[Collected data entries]
=-=-=

Lemma latched_read_total {A} ps db pg rs (body : mem -> result A) x :
  db_rep ps db -> ps !! pg = Some rs ->
  (forall d, page_holds d rs -> body d = x) ->
  exists db', latched_read db pg body = (x, db') /\ same_txns db db' /\ db_rep ps db'.
Proof.
  intros Hrep Hrs Hbody. unfold latched_read.
  destruct (fetch_total ps db pg rs) as (i & pool & Hf); try done. rewrite Hf.
  apply (fetch_records ps db pg rs) in Hf; [|done|done].
  destruct Hf as (p & Hp & Ht & Hid & Hpin & Hh & Hinv & Hhold & Hv & Hlen). rewrite Hp, (Hbody _ Hh).
  eexists. split; [done|]. split; [done|].
  destruct (inv_unpin ∅ pool pg i p false) as [Hinv' Hv']; [done..|lia|set_solver|].
  split; [done | by apply (unpin_idle ∅); eauto | |].
  { unfold UnpinPage. cbn. rewrite Ht. cbn. rewrite length_alter, Hlen. by eapply rep_frames. }
  intros id rs0 Hrs0. destruct (rep_pages _ _ Hrep id rs0 Hrs0) as [Hok Hh0]. split; [done|].
  cbn. rewrite (page_eqv_image _ _ _ (Hv' id)). by rewrite (page_eqv_image _ _ _ (Hv id)).
Qed.
End Total.

(** ** Lemmas on reads *)

Lemma read_spec_snoc now active t k rs r :
  read_spec now active t k (rs ++ [r]) =
  if bool_decide (key r = k) && visible active t r
  then if live now r then Some (val r) else None
  else read_spec now active t k rs.
Proof.
  unfold read_spec. rewrite filter_app, filter_cons, filter_nil.
  destruct (decide (key r = k /\ visible active t r = true)) as [[Hk ->]|Hn].
  - rewrite bool_decide_eq_true_2 by done. cbn [andb]. by rewrite last_snoc.
  - rewrite app_nil_r. destruct (bool_decide (key r = k)) eqn:E; [|done].
    apply bool_decide_eq_true in E. destruct (visible active t r); [tauto|done].
Qed.

Lemma read_spec_key now active t k rs v : read_spec now active t k rs = Some v -> exists r, r ∈ rs /\ key r = k.
Proof.
  unfold read_spec. destruct (last _) as [r|] eqn:El; [|done]. intros _. apply last_Some_elem_of in El.
  apply list_elem_of_filter in El as [[Hk _] Hin]. by exists r.
Qed.

Lemma visible_self active t e k v : visible active t (mkRecord t e k v) = true.
Proof. unfold visible. cbn. rewrite Z.eqb_refl. apply orb_true_r. Qed.

Lemma u64_ok z : 0 <= u64 z < 2 ^ 64.
Proof. unfold u64. apply Z.mod_pos_bound. lia. Qed.

Lemma write_record_ok t c mix k v : 0 <= t < 2 ^ 64 -> record_ok (mkRecord t (write_expiry c mix) k v).
Proof.
  intros Ht. split; [done|]. cbn. unfold write_expiry.
  destruct mix; try case_match; apply u64_ok.
Qed.

(** Collecting the pairs a scan visits. *)
Definition collect (k v : bytes) (acc : list (bytes * bytes)) : bool * list (bytes * bytes) :=
  (true, acc ++ [(k, v)]).

Lemma iterate_collect l acc :
  iterate collect l acc = acc ++ ((fun x => (x.1, x.2.2)) <$> l).
Proof.
  revert acc. induction l as [|[k [ts v]] l IH]; intros acc; cbn; [by rewrite app_nil_r|].
  rewrite IH. by rewrite <- app_assoc.
Qed.

Section Operations.
Context {D : Type} `{DS : BlockDeviceSpec D} `{RD : !ReliableDevice D} `{MR : MapRange}.
Implicit Types db : DB D LRUEvictionPolicy.
Implicit Types ps : gmap PageID (list record).

Lemma Write_run ps db pg rs t k v mix c :
  db_rep ps db -> ps !! pg = Some rs ->
  0 <= t < 2 ^ 64 -> zlen k + zlen v < 2 ^ 30 ->
  let r := mkRecord t (write_expiry c mix) k v in
  let '(fits, rs') := write_spec (nowCompact c) rs r in
  exists db', Write db pg t k v mix c = (if fits then Ok tt else Err ErrPageOverflow, db') /\
    same_txns db db' /\ db_rep (<[pg := rs']> ps) db'.
Proof.
  intros Hrep Hrs Ht Hlen r. destruct (write_spec (nowCompact c) rs r) as [fits rs'] eqn:Ew.
  destruct (latched_write_total ps db pg rs rs' ID (if fits then None else Some ErrPageOverflow)
    (fun d m => write_page c d m r)) as (db' & E & Hsame & Hrep'); try done.
  - intros d m Hh. destruct (write_page_spec c d m rs r Hh) as (d' & m' & E & Hd').
    + by apply write_record_ok.
    + unfold record_size, RecordHeaderSize. cbn. lia.
    + rewrite Ew in *. exists d', m'. split; [done|]. by left.
  - exists db'. unfold Write, return_error. fold r. rewrite E. by destruct fits.
Qed.

Lemma Read_run ps db pg rs t k now :
  db_rep ps db -> ps !! pg = Some rs ->
  exists db', Read db pg t k now =
    (match read_spec now (activeTxns db) t k rs with Some v => Ok v | None => Err ErrKeyNotFound end, db') /\
    same_txns db db' /\ db_rep ps db'.
Proof.
  intros Hrep Hrs. apply (latched_read_total ps db pg rs); try done.
  intros d Hh. by apply read_page_spec.
Qed.

End Operations.

(** ** A concrete database, for the witnesses *)

#[local] Existing Instance canonical_range.

Definition demo_db : DB MemDevice LRUEvictionPolicy :=
  NewDB demo_pool (NewBatchingWAL []) None.

Definition demo_pages : gmap PageID (list record) := {[5 := []]}.

Definition demo_clock : clock := mkClock 1000 1000 1000 0.

Lemma demo_rep : db_rep demo_pages demo_db.
Proof.
  apply db_rep_new.
  - lia.
  - apply lru_inv_new.
  - reflexivity.
  - intros id _. apply empty_disk_sum.
  - intros id rs Hrs. unfold demo_pages in Hrs. apply lookup_singleton_Some in Hrs as [<- <-]. split; [done|].
    right. split_and!; reflexivity.
Qed.

(** ** Properties *)

Section Claims.
Context {D : Type} `{DS : BlockDeviceSpec D} `{RD : !ReliableDevice D} `{MR : MapRange}.
Implicit Types db : DB D LRUEvictionPolicy.
Implicit Types ps : gmap PageID (list record).

(** C1: [Write] on a slotted page, through the buffer pool with its evictions and
    write-backs, returns and does exactly this to the page's records: it appends
    the new record when there is room; otherwise it compacts the page and
    appends; when even the compacted page has no room it reports the overflow
    and leaves the compacted page.  No other page and no transaction state
    changes. *)
Theorem Write_correct ps db pg rs t k v mix c :
  db_rep ps db -> ps !! pg = Some rs -> 0 <= t < 2 ^ 64 -> zlen k + zlen v < 2 ^ 30 ->
  let r := mkRecord t (write_expiry c mix) k v in
  let '(fits, rs') := write_spec (nowCompact c) rs r in
  exists db', Write db pg t k v mix c = (if fits then Ok tt else Err ErrPageOverflow, db') /\
    same_txns db db' /\ db_rep (<[pg := rs']> ps) db'.
Proof. intros. by apply Write_run. Qed.

(** C2: [Read] returns the value of the newest record of the key that the
    reader may see (committed, or its own), the not-found error when there is
    none or when that record has expired, and changes no page.  A live record with
    an empty value is no exception: the empty value is returned without an error,
    although usage.md calls such a record a tombstone that [Read] reports as an
    error. *)
Theorem Read_correct ps db pg rs t k now :
  db_rep ps db -> ps !! pg = Some rs ->
  exists db', Read db pg t k now =
    (match read_spec now (activeTxns db) t k rs with Some v => Ok v | None => Err ErrKeyNotFound end, db') /\
    same_txns db db' /\ db_rep ps db'.
Proof. intros. by apply Read_run. Qed.

(** A transaction reads its own writes: after a successful [Write], [Read]
    by the same transaction at any time before the expiry returns the value just
    written, whatever the page held before. *)
Theorem Read_your_own_write ps db pg rs t k v mix c now db1 :
  db_rep ps db -> ps !! pg = Some rs -> 0 <= t < 2 ^ 64 -> zlen k + zlen v < 2 ^ 30 ->
  now < i64 (write_expiry c mix) ->
  Write db pg t k v mix c = (Ok tt, db1) ->
  exists db2, Read db1 pg t k now = (Ok v, db2).
Proof.
  intros Hrep Hrs Ht Hlen Hnow Hw. set (r := mkRecord t (write_expiry c mix) k v).
  pose proof (Write_run ps db pg rs t k v mix c Hrep Hrs Ht Hlen) as Hrun. cbn zeta in Hrun. fold r in Hrun.
  destruct (write_spec (nowCompact c) rs r) as [fits rs'] eqn:Ew.
  destruct Hrun as (db' & E & _ & Hrep'). rewrite E in Hw. destruct fits; [|done]. injection Hw as ->.
  destruct (Read_run _ db1 pg rs' t k now Hrep') as (db2 & Er & _); [apply lookup_insert_eq|].
  exists db2. rewrite Er.
  assert (exists rs0, rs' = rs0 ++ [r]) as [rs0 ->].
  { unfold write_spec in Ew. repeat case_decide; simplify_eq; eauto. }
  rewrite read_spec_snoc, bool_decide_eq_true_2 by done. unfold r at 1. rewrite visible_self.
  cbn [andb]. unfold live. cbn. by rewrite (proj2 (Z.ltb_lt _ _)).
Qed.

(** C20: Uncommitted writes stay private: when the page has room (no compaction),
    a successful [Write] by an active transaction leaves what every other
    transaction reads of every key of the page unchanged. *)
Theorem Write_isolated ps db pg rs t k v mix c db1 t' k' now :
  db_rep ps db -> ps !! pg = Some rs -> 0 <= t < 2 ^ 64 -> zlen k + zlen v < 2 ^ 30 ->
  room rs (mkRecord t (write_expiry c mix) k v) -> t ∈ activeTxns db -> t' <> t ->
  Write db pg t k v mix c = (Ok tt, db1) ->
  (Read db1 pg t' k' now).1 = (Read db pg t' k' now).1.
Proof.
  intros Hrep Hrs Ht Hlen Hroom Hact Hne Hw. set (r := mkRecord t (write_expiry c mix) k v) in *.
  pose proof (Write_run ps db pg rs t k v mix c Hrep Hrs Ht Hlen) as Hrun. cbn zeta in Hrun. fold r in Hrun.
  unfold write_spec in Hrun. rewrite decide_True in Hrun by done.
  destruct Hrun as (db' & E & [Ha _] & Hrep'). rewrite E in Hw. injection Hw as ->.
  destruct (Read_run _ db1 pg (rs ++ [r]) t' k' now Hrep') as (db2 & -> & _); [apply lookup_insert_eq|].
  destruct (Read_run _ db pg rs t' k' now Hrep Hrs) as (db3 & -> & _). cbn [fst].
  rewrite Ha, read_spec_snoc. replace (visible (activeTxns db) t' r) with false.
  - by rewrite andb_false_r.
  - unfold visible. cbn. rewrite bool_decide_eq_true_2 by done. symmetry. apply Z.eqb_neq. lia.
Qed.

(** [Scan] visits each key with the prefix at most once, in the order of
    the map, and exactly those that [Read] would find, with the value [Read]
    would return. *)
Theorem Scan_agrees_with_Read ps db pg rs t pre now :
  db_rep ps db -> ps !! pg = Some rs ->
  exists l db', Scan db pg t pre now collect [] = (Ok l, db') /\ same_txns db db' /\ db_rep ps db' /\
    NoDup l.*1 /\
    forall k v, (k, v) ∈ l <->
      has_prefix k pre = true /\ (Read db pg t k now).1 = Ok v.
Proof.
  intros Hrep Hrs.
  set (m := fold_records (scan_body now (activeTxns db) t pre) 0 rs ∅).
  destruct (latched_read_total ps db pg rs
    (fun d => scan_page now (activeTxns db) t pre d collect [])
    (Ok (iterate collect (range m) []))) as (db' & E & Hsame & Hrep'); [done | done | |].
  { intros d Hh. unfold scan_page. by rewrite (for_slots_holds d rs). }
  exists (iterate collect (range m) []), db'. split; [exact E|]. split; [done|]. split; [done|].
  rewrite iterate_collect. cbn [app]. split.
  - rewrite <- list_fmap_compose. apply (NoDup_range_keys m).
  - intros k v. destruct (Read_run ps db pg rs t k now Hrep Hrs) as (db2 & -> & _). cbn [fst].
    pose proof (scan_map_spec now (activeTxns db) t pre rs k) as Hm. fold m in Hm.
    rewrite list_elem_of_fmap. split.
    + intros ([k' [ts v']] & [= -> ->] & Hin%elem_of_range). rewrite Hin in Hm. cbn in Hm.
      destruct (has_prefix k' pre); [|done]. split; [done|]. by rewrite <- Hm.
    + intros [Hp Hv]. rewrite Hp in Hm. destruct (read_spec _ _ _ _ _) as [v'|]; [|done].
      injection Hv as ->. destruct (m !! k) as [[ts v']|] eqn:Ek; [|done]. cbn in Hm. simplify_eq.
      exists (k, (ts, v)). split; [done|]. by apply elem_of_range.
Qed.
End Claims.

(** A write to the demonstration page fits. *)
Lemma demo_write (db : DB MemDevice LRUEvictionPolicy) t :
  db_rep demo_pages db -> 0 <= t < 2 ^ 64 ->
  exists db1, Write db 5 t (str "k") (str "v") MixOther demo_clock = (Ok tt, db1) /\
    same_txns db db1 /\
    db_rep {[5 := [mkRecord t (write_expiry demo_clock MixOther) (str "k") (str "v")]]} db1.
Proof.
  intros Hrep Ht.
  pose proof (Write_run demo_pages db 5 [] t (str "k") (str "v") MixOther demo_clock
    Hrep eq_refl Ht ltac:(reflexivity)) as H.
  cbn zeta in H. unfold write_spec in H. rewrite decide_True in H by (vm_compute; discriminate).
  unfold demo_pages in H. by rewrite insert_singleton_eq in H.
Qed.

=-=-=

*What you are asked to do*.
Give only a number, the count of lines above that include the string "transaction".

*Problem solution*.
5